Return exactly the lines of the records below, starting at the line that contains "intros Hr Hi" and ending at the line that contains "- intros j pj", with both of those lines kept.

Start of Task material

Section Alloc.
Context {KT : KernelText} (s : kstate) (fl : list Z) (p : Z) (pr : proc).
Hypotheses (Hr : kmem_ready s) (Hi : kmem_inv fl s) (Hf : lock_free (L_proc p) s) (Hl : lock_free L_pid s).
Hypotheses (Hp : lookupZ (k_proc s) p = Some pr) (Hpt : p_pagetable pr = 0).
Hypothesis Hscan : for_loop (Z.to_nat NPROC) 0 allocproc_body s = Ok (Some p) (acq (L_proc p) s).

Lemma allocproc_finish : exists m f fl', (forall x, off_pages (fun q => q ∈ fl) x -> mget m x = mget (k_mem s) x) /\
  ((let s' := with_slot p (freed pr) m f s in lenZ fl <= 6 /\ allocproc s = Ok None s' /\ kmem_inv fl' s' /\ forall q, q ∈ fl' <-> q ∈ fl) \/
   exists tf root, let s' := with_slot p (newproc (k_nextpid s) tf root pr) m f s in allocproc s = Ok (Some p) (acq (L_proc p) s') /\
     pspace root [] tf fl' s' /\ lenZ fl <= lenZ fl' + 6 /\ forall q, q ∈ fl <-> q = tf \/ is_table m root q \/ q ∈ fl').
Proof.
  unfold allocproc. rewrite (bind_ok _ _ _ _ _ Hscan). cbv beta iota.
  pose proof (lookupZ_Some_range _ _ _ Hp) as Hrg. set (t := acq (L_proc p) s). assert (Ht : kmem_ready t) by (by apply kmem_ready_acq).
  rewrite (bind_ok _ _ _ _ _ (allocpid_ok t (proj1 Ht) ltac:(by apply lock_free_acq))). change (k_nextpid t) with (k_nextpid s). erewrite bind_ok by (by apply run_get_proc).
  set (pr1 := set_p_state USED (set_p_pid (k_nextpid s) pr)). rewrite bind_put_proc. change (k_proc (set_k_nextpid (i32 (k_nextpid s + 1)) t)) with (k_proc s).
  set (t1 := set_k_proc (insertZ p pr1 (k_proc s)) _). assert (Hi1 : kmem_inv fl t1) by exact Hi. pose proof (kalloc_ok t1 fl Ht Hi1) as Hk.
  assert (Hp1 : lookupZ (k_proc t1) p = Some pr1) by (by apply lookupZ_insertZ_eq).
  destruct fl as [|tf fl1].
  { erewrite bind_ok by exact Hk. erewrite bind_ok by (by apply run_get_proc). rewrite bind_put_proc. cbn [Z.eqb].
    set (pr2 := set_p_trapframe 0 pr1). set (t2 := set_k_proc _ t1). destruct (freeproc_early p pr2 [] t2) as (fl' & m & f & E & Hi2 & Hq & Hm); [by apply lookupZ_insertZ_eq; unfold t1; cbn [k_proc set_k_proc]; rewrite lenZ_insertZ|exact Ht|exact Hi1|done|by left|].
    exists m, f, fl'. split; [intros x _; by apply Hm|]. left. split; [by change (0 <= 6)|]. split; [|split; [exact Hi2|]].
    - erewrite bind_ok by exact E. cbn [k_proc set_k_proc t2 t1]. rewrite !insertZ_insertZ. change (freed pr2) with (freed pr). erewrite bind_ok by (apply (release_acq (L_proc p) (with_slot p (freed pr) m f s)); [apply Hr|exact Hf]). done.
    - intros q. rewrite Hq. split; [intros [[-> ?]|?]; done|tauto]. }
  destruct Hk as (m1 & f1 & Ek & Hi2 & Htf & Hnf & _ & Hm1). set (t2 := set_k_mem m1 (set_k_freelist f1 t1)) in *. erewrite bind_ok by exact Ek. erewrite bind_ok by (by apply run_get_proc). rewrite bind_put_proc.
  set (pr2 := set_p_trapframe tf pr1). set (t3 := set_k_proc _ t2). pose proof (page_ok_bounds tf Htf) as Hb. destruct (Z.eqb_spec tf 0) as [|_]; [lia|].
  assert (Hp3 : lookupZ (k_proc t3) p = Some pr2) by (apply lookupZ_insertZ_eq; unfold t2, t1; cbn [k_proc set_k_proc set_k_mem set_k_freelist]; by rewrite lenZ_insertZ).
  destruct (proc_pagetable_ok p pr2 fl1 t3) as (root & fl2 & t4 & Ept & [(m4 & f4 & ->) W] & Hc); [exact Ht|exact Hi2|exact Hp3|exact Htf|exact Hnf|].
  cbn [k_mem set_k_mem set_k_freelist] in W. erewrite bind_ok by exact Ept. erewrite bind_ok by (by apply run_get_proc). rewrite bind_put_proc.
  assert (Hoff : forall x, off_pages (fun q => q ∈ tf :: fl1) x -> mget m4 x = mget (k_mem s) x).
  { intros x Hx. rewrite W by (intros q Hq; apply Hx; by right). change (mget (k_mem t3) x) with (mget m1 x). apply Hm1, Hx. left. }
  set (pr3 := set_p_pagetable root pr2). set (t4 := set_k_proc _ _).
  assert (Hp4 : lookupZ (k_proc t4) p = Some pr3) by (apply lookupZ_insertZ_eq; unfold t3, t2, t1; cbn [k_proc set_k_proc set_k_mem set_k_freelist]; by rewrite !lenZ_insertZ).
  destruct Hc as [(-> & Hl2 & Hi4 & Hq4)|(Hne & Hps & Hl4 & Hq4)]; [cbn [Z.eqb]|destruct (Z.eqb_spec root 0) as [|_]; [done|]].
  - destruct (freeproc_early p pr3 fl2 t4) as (fl' & m & f & E & Hi5 & Hq & Hm); [exact Hp4|exact Ht|exact Hi4|done|right; split; [exact Htf|by rewrite Hq4]|].
    exists m, f, fl'. split; [intros x Hx; rewrite Hm by (intros _; apply Hx; left); by apply Hoff|]. left. rewrite lenZ_cons. split; [lia|]. split; [|split; [exact Hi5|]].
    + erewrite bind_ok by exact E. cbn [k_proc set_k_proc set_k_mem set_k_freelist t4 t3 t2 t1]. rewrite !insertZ_insertZ. change (freed pr3) with (freed pr). erewrite bind_ok by (apply (release_acq (L_proc p) (with_slot p (freed pr) m f s)); [apply Hr|exact Hf]). done.
    + intros q. rewrite Hq, Hq4, elem_of_cons. change (p_trapframe pr3) with tf. split; [tauto|]. intros [->|?]; [left; split; [done|lia]|by right].
  - exists m4, f4, fl2. split; [done|]. right. exists tf, root. split; [|split; [|split]].
    + erewrite bind_ok by (apply run_get_proc; exact Hp4). rewrite bind_put_proc. cbn [k_proc set_k_proc set_k_mem set_k_freelist t4 t3 t2 t1]. by rewrite !insertZ_insertZ.
    + by apply (pspace_state _ _ _ _ _ _ Hps).
    + rewrite lenZ_cons. lia.
    + intros q. rewrite elem_of_cons, Hq4. tauto.
Qed.
End Alloc.

Lemma allocproc_ok {KT : KernelText} fl s : kmem_ready s -> kmem_inv fl s -> proc_locks_free s -> lock_free L_pid s -> slots_clear s ->
  ((forall p pr, lookupZ (k_proc s) p = Some pr -> p_state pr <> UNUSED) /\ allocproc s = Ok None s) \/
  exists p pr m f fl', first_unused s p pr /\ (forall x, off_pages (fun q => q ∈ fl) x -> mget m x = mget (k_mem s) x) /\
  ((let s' := with_slot p (freed pr) m f s in lenZ fl <= 6 /\ allocproc s = Ok None s' /\ kmem_inv fl' s' /\ forall q, q ∈ fl' <-> q ∈ fl) \/
   exists tf root, let s' := with_slot p (newproc (k_nextpid s) tf root pr) m f s in allocproc s = Ok (Some p) (acq (L_proc p) s') /\
     pspace root [] tf fl' s' /\ lenZ fl <= lenZ fl' + 6 /\ forall q, q ∈ fl <-> q = tf \/ is_table m root q \/ q ∈ fl').
Proof.
  intros Hr Hi Hf Hl Hc. destruct (allocproc_scan (Z.to_nat NPROC) 0 s) as [(p & pr & Hu & E)|[Hno E]]; [apply Hr|done|lia|done| | |].
  - intros j pj Hj Hpj. pose proof (lookupZ_Some_range _ _ _ Hpj). lia.
  - right. pose proof Hu as (Hp & Hst & _). pose proof (lookupZ_Some_range _ _ _ Hp). destruct Hf as [Hlen Hf].
    destruct (allocproc_finish s fl p pr) as (m & f & fl' & Hm & Hcase); [done|done|apply Hf; lia|done|done|by apply (Hc p)|done|]. exists p, pr, m, f, fl'. split; [done|]. split; [exact Hm|exact Hcase].
  - left. split; [done|]. unfold allocproc. by erewrite bind_ok by exact E.
Qed.

(** ** Property *)

(** C19: [allocproc] accounts for every page.  With a free slot it either makes a
    process in the first one, with its lock held, a new process identifier, a
    trapframe, a page table that maps the trampoline and the trapframe and
    nothing else, and a context that starts in [forkret]; or, only when at most
    six pages are free, it returns null with the slot unused again, no lock held
    and all pages back on the free list (the process identifier stays used up).  In both cases memory that was
    not free is unchanged, and every page taken from the free list, at most
    six, is the trapframe or part of the page table.  Without a free slot nothing happens. *)
Theorem allocproc_accounts {KT : KernelText} fl s : kmem_ready s -> kmem_inv fl s -> proc_locks_free s -> lock_free L_pid s -> slots_clear s ->
  ((forall p pr, lookupZ (k_proc s) p = Some pr -> p_state pr <> UNUSED) /\ allocproc s = Ok None s) \/
  exists p pr m f fl', first_unused s p pr /\ (forall x, off_pages (fun q => q ∈ fl) x -> mget m x = mget (k_mem s) x) /\
  ((let s' := with_slot p (freed pr) m f s in lenZ fl <= 6 /\ allocproc s = Ok None s' /\ kmem_inv fl' s' /\ forall q, q ∈ fl' <-> q ∈ fl) \/
   exists tf root, let s' := with_slot p (newproc (k_nextpid s) tf root pr) m f s in allocproc s = Ok (Some p) (acq (L_proc p) s') /\
     pspace root [] tf fl' s' /\ lenZ fl <= lenZ fl' + 6 /\ forall q, q ∈ fl <-> q = tf \/ is_table m root q \/ q ∈ fl').
Proof. apply allocproc_ok. Qed.

End ProcMem.

(** Witnesses: process 5 runs with all pages free. *)
Definition demo_kernel : KernelText := {| ld_kernelvec := 0x80005b30; ld_usertrap := 0x80002a80; ld_uservec := 0x80007000; ld_userret := 0x8000709c; ld_forkret := 0x80001a00; ld_main := 0x80000e30 |}.

Definition demo_free (m : mem) (f : Z) : kstate := set_k_mem m (set_k_freelist f demo_sched).

Lemma demo_slots m f : slots_clear (demo_free m f).
Proof.
  intros i pr. change (k_proc (demo_free m f)) with (insertZ 3 demo_proc (replicate 64 zero_proc)). rewrite lookupZ_insertZ by (by vm_compute). destruct (i =? 3); [by intros [= <-]|].
  unfold lookupZ. destruct (i <? 0); [done|]. by intros [-> _]%lookup_replicate_1.
Qed.

Lemma demo_memory : exists m f fl, kthread 5 (demo_free m f) /\ kmem_inv fl (demo_free m f) /\ lenZ fl = 32734.
Proof.
  destruct demo_kmem as (fl & s & _ & Hi & _ & Hn). exists (k_mem s), (k_freelist s), fl. split; [|by split].
  apply (kthread_ext 5 demo_sched); try reflexivity. exact demo_thread.
Qed.

Lemma allocproc_accounts_witness : exists s s', @allocproc _ demo_kernel s = Ok (Some 0) s'.
Proof.
  destruct demo_memory as (m & f & fl & Hk & Hi & Hn).
  destruct (@allocproc_accounts _ demo_kernel fl _ (kthread_kmem _ _ Hk) Hi) as [[Hno _]|(p & pr & m' & f' & fl' & (Hp & _ & Hfirst) & _ & [(Hle & _)|(tf & root & E & _)])]; [by eapply kthread_locks|apply Hk, (bool_decide_unpack _); by vm_compute|apply demo_slots|..].
  - by destruct (Hno 0 zero_proc eq_refl).
  - exfalso. lia.
  - assert (p = 0) as ->.
    { pose proof (lookupZ_Some_range _ _ _ Hp). destruct (decide (p = 0)); [done|]. by destruct (Hfirst 0 zero_proc ltac:(lia) eq_refl). }
    eexists _, _. exact E.
Defined.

End of Task material

[Problem solution]
  intros Hr Hi Hf Hl Hc. destruct (allocproc_scan (Z.to_nat NPROC) 0 s) as [(p & pr & Hu & E)|[Hno E]]; [apply Hr|done|lia|done| | |].
  - intros j pj Hj Hpj. pose proof (lookupZ_Some_range _ _ _ Hpj). lia.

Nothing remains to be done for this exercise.